● **Exercise requirements**:
Would you output, exactly as written, the line with "run_replicas (env_payload env) = 1%Z." and all lines after it to the end of the data below, and no others?

+++

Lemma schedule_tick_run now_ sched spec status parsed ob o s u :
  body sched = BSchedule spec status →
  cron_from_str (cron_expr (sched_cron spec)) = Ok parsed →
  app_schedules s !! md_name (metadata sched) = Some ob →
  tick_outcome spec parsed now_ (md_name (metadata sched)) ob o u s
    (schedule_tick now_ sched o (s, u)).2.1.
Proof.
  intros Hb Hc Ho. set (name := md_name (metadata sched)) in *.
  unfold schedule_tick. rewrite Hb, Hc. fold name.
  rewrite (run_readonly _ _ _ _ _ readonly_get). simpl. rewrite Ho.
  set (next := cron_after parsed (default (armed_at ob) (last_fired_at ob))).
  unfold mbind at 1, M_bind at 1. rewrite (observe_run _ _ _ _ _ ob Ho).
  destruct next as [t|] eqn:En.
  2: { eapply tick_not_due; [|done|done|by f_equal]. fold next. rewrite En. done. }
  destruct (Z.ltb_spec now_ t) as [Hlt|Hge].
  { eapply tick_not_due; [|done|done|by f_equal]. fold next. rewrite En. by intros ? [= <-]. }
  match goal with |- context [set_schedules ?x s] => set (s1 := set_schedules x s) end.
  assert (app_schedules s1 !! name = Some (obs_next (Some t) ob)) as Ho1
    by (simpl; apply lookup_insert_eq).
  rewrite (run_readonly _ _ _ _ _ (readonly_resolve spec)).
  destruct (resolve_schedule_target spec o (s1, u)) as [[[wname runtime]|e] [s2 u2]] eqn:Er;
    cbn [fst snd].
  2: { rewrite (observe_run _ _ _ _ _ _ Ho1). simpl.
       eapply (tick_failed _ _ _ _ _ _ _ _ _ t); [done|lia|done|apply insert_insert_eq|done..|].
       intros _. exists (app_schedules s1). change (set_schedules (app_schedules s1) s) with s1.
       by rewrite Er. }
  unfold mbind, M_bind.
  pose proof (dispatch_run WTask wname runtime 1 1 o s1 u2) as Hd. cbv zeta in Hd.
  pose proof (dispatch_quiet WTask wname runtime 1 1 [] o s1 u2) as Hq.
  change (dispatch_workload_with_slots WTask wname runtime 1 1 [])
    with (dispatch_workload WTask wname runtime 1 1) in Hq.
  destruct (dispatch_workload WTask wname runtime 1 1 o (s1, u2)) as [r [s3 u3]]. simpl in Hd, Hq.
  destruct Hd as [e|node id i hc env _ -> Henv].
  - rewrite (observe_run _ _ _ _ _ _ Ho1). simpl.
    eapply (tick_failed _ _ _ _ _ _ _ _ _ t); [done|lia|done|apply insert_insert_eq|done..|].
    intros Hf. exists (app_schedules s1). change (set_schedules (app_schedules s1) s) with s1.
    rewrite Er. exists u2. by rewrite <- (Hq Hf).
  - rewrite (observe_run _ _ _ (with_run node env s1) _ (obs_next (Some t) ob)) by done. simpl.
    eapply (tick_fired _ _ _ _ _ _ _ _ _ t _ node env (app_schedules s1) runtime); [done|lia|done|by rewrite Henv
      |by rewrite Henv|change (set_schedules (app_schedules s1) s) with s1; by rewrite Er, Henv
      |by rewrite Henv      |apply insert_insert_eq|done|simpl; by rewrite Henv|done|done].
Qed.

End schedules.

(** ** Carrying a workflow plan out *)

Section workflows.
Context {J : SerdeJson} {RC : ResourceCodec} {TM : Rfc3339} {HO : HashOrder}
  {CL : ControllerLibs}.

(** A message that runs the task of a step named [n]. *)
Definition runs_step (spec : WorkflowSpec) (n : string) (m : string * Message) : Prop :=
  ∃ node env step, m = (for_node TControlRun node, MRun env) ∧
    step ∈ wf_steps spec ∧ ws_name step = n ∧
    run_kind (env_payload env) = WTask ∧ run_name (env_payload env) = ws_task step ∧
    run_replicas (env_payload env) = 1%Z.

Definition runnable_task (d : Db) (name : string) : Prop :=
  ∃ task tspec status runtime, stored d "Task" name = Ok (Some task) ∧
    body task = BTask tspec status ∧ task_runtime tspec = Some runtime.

+++

● **Response for this exercise**:
    run_replicas (env_payload env) = 1%Z.

Definition runnable_task (d : Db) (name : string) : Prop :=
  ∃ task tspec status runtime, stored d "Task" name = Ok (Some task) ∧
    body task = BTask tspec status ∧ task_runtime tspec = Some runtime.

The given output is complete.